» To do:
A line below contains "the range of", and a later one contains "if 0 <=? e then". Repeat both, with every line between them, exactly.

(Collected data entries)
(** The body of [if start_dt <= now_et < end_dt]. *)
Definition make_descriptor (ev m : json) (start_dt end_dt : Z)
  : result MarketDescriptor :=
  c <- getitem m "clobTokenIds" ;;
  token_ids <- loads c ;;
  title <- get_default ev "title" (JStr "BTC 15m") ;;
  yes <- index token_ids 0 ;;
  no <- index token_ids 1 ;;
  cid <- get m "conditionId" ;;
  qid <- get m "questionID" ;;
  Ok (mk_descriptor title yes no start_dt end_dt cid qid).

(** Filter 2 and the return. *)
Definition if_active (now_et : datetime) (ev m : json) (start_dt end_dt : Z)
  : result (option MarketDescriptor) :=
  now <- instant now_et ;;
  if (start_dt <=? now) && (now <? end_dt)
  then d <- make_descriptor ev m start_dt end_dt ;; Ok (Some d)
  else Ok None.

(** One pass of the body of [for ev in events]: [Some d] is the [return],
    [None] falls through to the next hit. *)
Definition scan_hit (now_et : datetime) (ev : json)
  : result (option MarketDescriptor) :=
  hw <- hit_window ev ;;
  match hw with
  | None => Ok None
  | Some (m, start_dt, end_dt) =>
      if too_long start_dt end_dt then Ok None
      else if_active now_et ev m start_dt end_dt
  end.

(** [for ev in events]. *)
Fixpoint scan_events (now_et : datetime) (events : list json)
  : result (option MarketDescriptor) :=
  match events with
  | [] => Ok None
  | ev :: rest =>
      r <- scan_hit now_et ev ;;
      match r with
      | Some d => Ok (Some d)
      | None => scan_events now_et rest
      end
  end.

(** What follows the [try] block for one decoded body. *)
Definition scan_body (now_et : datetime) (data : json)
  : result (option MarketDescriptor) :=
  events <- get_default data "events" (JArr []) ;;
  if negb (truthy events) then Ok None
  else evs <- iter events ;; scan_events now_et evs.

Definition search_url (q : string) : string :=
  String.append API_URL (String.append "?q=" (quote_plus q)).

(** [for q in queries]: the result, the URLs requested in order, and the
    world afterwards.  The status lines printed on the way are left out. *)
Fixpoint sweep (now_et : datetime) (queries : list string) (w : World)
  : result (option MarketDescriptor) * list string * World :=
  match queries with
  | [] => (Ok None, [], w)
  | q :: rest =>
      let url := search_url q in
      let '(resp, w1) := http_get url w in
      let next := let '(r, urls, w2) := sweep now_et rest w1 in
                  (r, url :: urls, w2) in
      match resp with
      | GetRaises _ => next
      | GetStatus status body =>
          if negb (status =? 200) then next
          else
            match body with
            | Raise _ => next
            | Ok data =>
                match scan_body now_et data with
                | Raise e => (Raise e, [url], w1)
                | Ok (Some d) => (Ok (Some d), [url], w1)
                | Ok None => next
                end
            end
      end
  end.

(** Scans the search API for the currently active 15-minute market, with
    [now_et] the reading of [current_et()]. *)
Definition find_active_window (now_et : datetime) (w : World)
  : result (option MarketDescriptor) * list string * World :=
  match get_window_boundaries now_et with
  | Raise e => (Raise e, [], w)
  | Ok (start, end_) =>
      sweep now_et (title_variants start ++ title_variants end_) w
  end.

End FindActiveWindow.

End Discovery.

(* ================================================================== *)
(** ** market_watcher.py *)
(* ================================================================== *)

Module Watcher.
Import Py.
#[local] Open Scope py_scope.

(** The fields of a [MarketWatcher]; [self.ids] and [self.prices] are the two
    dictionaries with the keys ["YES"] and ["NO"]. *)
Record MarketWatcher : Type := mk_watcher {
  ids_YES : json;
  ids_NO : json;
  end_time : Z;
  title : json;
  condition_id : json;
  prices_YES : float;
  prices_NO : float
}.

(** [MarketWatcher(market_data)]: [end_time] is parsed back from the
    [isoformat()] text of the descriptor, the same instant. *)
Definition init (market_data : Discovery.MarketDescriptor) : MarketWatcher :=
  mk_watcher (Discovery.yes_id market_data) (Discovery.no_id market_data)
             (Discovery.end_time market_data) (Discovery.title market_data)
             (Discovery.condition_id market_data) 0%float 0%float.

Definition set_YES (w : MarketWatcher) (p : float) : MarketWatcher :=
  mk_watcher (ids_YES w) (ids_NO w) (end_time w) (title w) (condition_id w)
             p (prices_NO w).

Definition set_NO (w : MarketWatcher) (p : float) : MarketWatcher :=
  mk_watcher (ids_YES w) (ids_NO w) (end_time w) (title w) (condition_id w)
             (prices_YES w) p.

(** What the watcher sends out: the status line of [refresh_display] with
    its three numbers, and the keepalive of the receive loop. *)
Inductive event : Type :=
| Display (time_rem y_price n_price : Z)
| Ping.

(** The double nearest to the quotient [a / d] of two positive ints, ties to
    even, as Python's true division of ints gives it: the mantissa [m], of
    53 bits before rounding, and the exponent [e] of [m * 2 ** e].  (Within
    the range of a [timedelta] the quotient by [10**6] neither overflows nor
    is subnormal.) *)
Definition nearest_double_mantissa (a d : Z) : Z * Z :=
  let k1 := 53 + Z.log2 d - Z.log2 a in
  let q_at := fun k => (a * 2 ^ Z.max k 0) / (d * 2 ^ Z.max (- k) 0) in
  let k := if q_at k1 <? 2 ^ 53 then k1 else k1 - 1 in
  let n := a * 2 ^ Z.max k 0 in
  let dn := d * 2 ^ Z.max (- k) 0 in
  let q := n / dn in
  let r := n mod dn in
  let q' := if (dn <? 2 * r) || ((dn =? 2 * r) && Z.odd q) then q + 1 else q in
  (q', - k).

(** [int(a / d)] for positive ints: the integer part of that double. *)
Definition int_of_quotient (a d : Z) : Z :=
  let '(m, e) := nearest_double_mantissa a d in
  if 0 <=? e then m * 2 ^ e else m / 2 ^ (- e).

(** [int(td.total_seconds())] for a [timedelta] of [us] microseconds:
    [total_seconds()] is the double nearest to [us / 10**6], and [int]
    truncates it toward zero. *)
Definition int_total_seconds (us : Z) : Z :=
  match us with
  | 0 => 0
  | Zpos _ => int_of_quotient us 1000000
  | Zneg _ => - int_of_quotient (- us) 1000000
  end.

(** [int(self.get_time_remaining())] at the clock reading [now] (both
    instants in microseconds). *)
Definition time_remaining_int (w : MarketWatcher) (now : Z) : Z :=
  int_total_seconds (end_time w - now).

(** [int(price * 100)]. *)
Definition cents (price : float) : result Z := int_of_float (price * 100)%float.

(** [refresh_display]: the status line written, or the exception of an
    [int(...)] on a price that is [nan] or infinite. *)
Definition refresh_display (now : Z) (w : MarketWatcher) : result event :=
  let time_rem := time_remaining_int w now in
  y_price <- cents (prices_YES w) ;;
  n_price <- cents (prices_NO w) ;;
  Ok (Display time_rem y_price n_price).

(** A method call on the watcher: it returns or raises, leaves the watcher
    in a new state and has sent out some events. *)
Definition outcome : Type := result unit * MarketWatcher * list event.

Definition update_price (now : Z) (asset_id : json) (price : float)
                        (w : MarketWatcher) : outcome :=
  if PrimFloat.eqb price 0 then (Ok tt, w, [])
  else
    let w' := if py_eq asset_id (ids_YES w) then set_YES w price
              else if py_eq asset_id (ids_NO w) then set_NO w price
              else w in
    match refresh_display now w' with
    | Ok ev => (Ok tt, w', [ev])
    | Raise e => (Raise e, w', [])
    end.

(** Sequencing of two steps on the watcher: the second runs when the first
    returned. *)
Definition and_then (o : outcome) (k : MarketWatcher -> outcome) : outcome :=
  match o with
  | (Ok _, w, evs) => let '(r, w', evs') := k w in (r, w', (evs ++ evs')%list)
  | (Raise e, w, evs) => (Raise e, w, evs)
  end.

(** A pure computation followed by a step on the watcher. *)
Definition with_value {A : Type} (r : result A) (w : MarketWatcher)
                      (k : A -> outcome) : outcome :=
  match r with
  | Ok a => k a
  | Raise e => (Raise e, w, [])
  end.

Section ProcessItem.
Context {rt : Runtime}.

(** One round of [for c in item.get('price_changes', [])]. *)
Definition price_change (now : Z) (c : json) (w : MarketWatcher) : outcome :=
  with_value (aid <- getitem c "asset_id" ;;
              ask <- get c "best_ask" ;;
              p <- py_float (py_or ask (JInt 0)) ;;
              Ok (aid, p)) w
    (fun '(aid, p) => update_price now aid p w).

Fixpoint price_changes (now : Z) (cs : list json) (w : MarketWatcher) : outcome :=
  match cs with
  | [] => (Ok tt, w, [])
  | c :: rest => and_then (price_change now c w) (price_changes now rest)
  end.

(** Parses WebSocket messages for price data. *)
Definition process_item (now : Z) (item : json) (w : MarketWatcher) : outcome :=
  with_value (get item "event_type") w (fun event_type =>
  if py_eq event_type (JStr "level1") then
    with_value (aid <- get item "asset_id" ;;
                ask <- get item "best_ask" ;;
                if truthy aid && truthy ask
                then p <- py_float ask ;; Ok (Some (aid, p))
                else Ok None) w
      (fun r => match r with
                | Some (aid, p) => update_price now aid p w
                | None => (Ok tt, w, [])
                end)
  else if py_eq event_type (JStr "price_change") then
    with_value (cs <- get_default item "price_changes" (JArr []) ;; iter cs) w
      (fun cs => price_changes now cs w)
  else if py_eq event_type (JStr "book") then
    with_value (asks <- get_default item "asks" (JArr []) ;;
                if truthy asks
                then aid <- getitem item "asset_id" ;;
                     first <- index asks 0 ;;
                     price <- getitem first "price" ;;
                     p <- py_float price ;;
                     Ok (Some (aid, p))
                else Ok None) w
      (fun r => match r with
                | Some (aid, p) => update_price now aid p w
                | None => (Ok tt, w, [])
                end)
  else (Ok tt, w, [])).

Fixpoint process_items (now : Z) (items : list json) (w : MarketWatcher) : outcome :=
  match items with
  | [] => (Ok tt, w, [])
  | item :: rest => and_then (process_item now item w) (process_items now rest)
  end.

(** The body of the inner [try] after [ws.recv()] returned [msg]. *)
Definition on_message (now : Z) (msg : string) (w : MarketWatcher) : outcome :=
  with_value (json_loads msg) w (fun data =>
  match data with
  | JArr items => process_items now items w
  | JObj _ => process_item now data w
  | _ => (Ok tt, w, [])
  end).

(** What [await asyncio.wait_for(ws.recv(), timeout=10)] comes to. *)
Inductive recv_outcome : Type :=
| Message (msg : string)
| TimedOut (ping : result unit)
    (** [asyncio.TimeoutError], and what the [ws.ping()] that answers it does *)
| RecvRaises (e : exn).

(** One turn of the receive loop as the outside world drives it: the clock
    reading of the turn and the outcome of the wait. *)
Record turn : Type := mk_turn {
  turn_now : Z;
  turn_recv : recv_outcome
}.

(** How the session stands after the turns given. *)
Inductive status : Type :=
| Running                    (** still in the receive loop *)
| MarketClosed               (** expiry: the [break] after the time check *)
| StreamError (e : exn)      (** the inner [except Exception]: [break] *)
| ConnectionError (e : exn). (** the outer [except Exception] *)

(** The inner [while True] of [main_loop]. *)
Fixpoint receive_loop (turns : list turn) (w : MarketWatcher)
  : status * MarketWatcher * list event :=
  match turns with
  | [] => (Running, w, [])
  | t :: rest =>
      if end_time w - turn_now t <=? 0 then (MarketClosed, w, [])
      else
        match turn_recv t with
        | Message msg =>
            match on_message (turn_now t) msg w with
            | (Ok _, w', evs) =>
                let '(st, w'', evs') := receive_loop rest w' in
                (st, w'', (evs ++ evs')%list)
            | (Raise e, w', evs) => (StreamError e, w', evs)
            end
        | TimedOut (Ok _) =>
            let '(st, w', evs) := receive_loop rest w in (st, w', Ping :: evs)
        | TimedOut (Raise e) => (ConnectionError e, w, [])
        | RecvRaises e => (StreamError e, w, [])
        end
  end.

» Task output:
    the range of a [timedelta] the quotient by [10**6] neither overflows nor
    is subnormal.) *)
Definition nearest_double_mantissa (a d : Z) : Z * Z :=
  let k1 := 53 + Z.log2 d - Z.log2 a in
  let q_at := fun k => (a * 2 ^ Z.max k 0) / (d * 2 ^ Z.max (- k) 0) in
  let k := if q_at k1 <? 2 ^ 53 then k1 else k1 - 1 in
  let n := a * 2 ^ Z.max k 0 in
  let dn := d * 2 ^ Z.max (- k) 0 in
  let q := n / dn in
  let r := n mod dn in
  let q' := if (dn <? 2 * r) || ((dn =? 2 * r) && Z.odd q) then q + 1 else q in
  (q', - k).

(** [int(a / d)] for positive ints: the integer part of that double. *)
Definition int_of_quotient (a d : Z) : Z :=
  let '(m, e) := nearest_double_mantissa a d in
  if 0 <=? e then m * 2 ^ e else m / 2 ^ (- e).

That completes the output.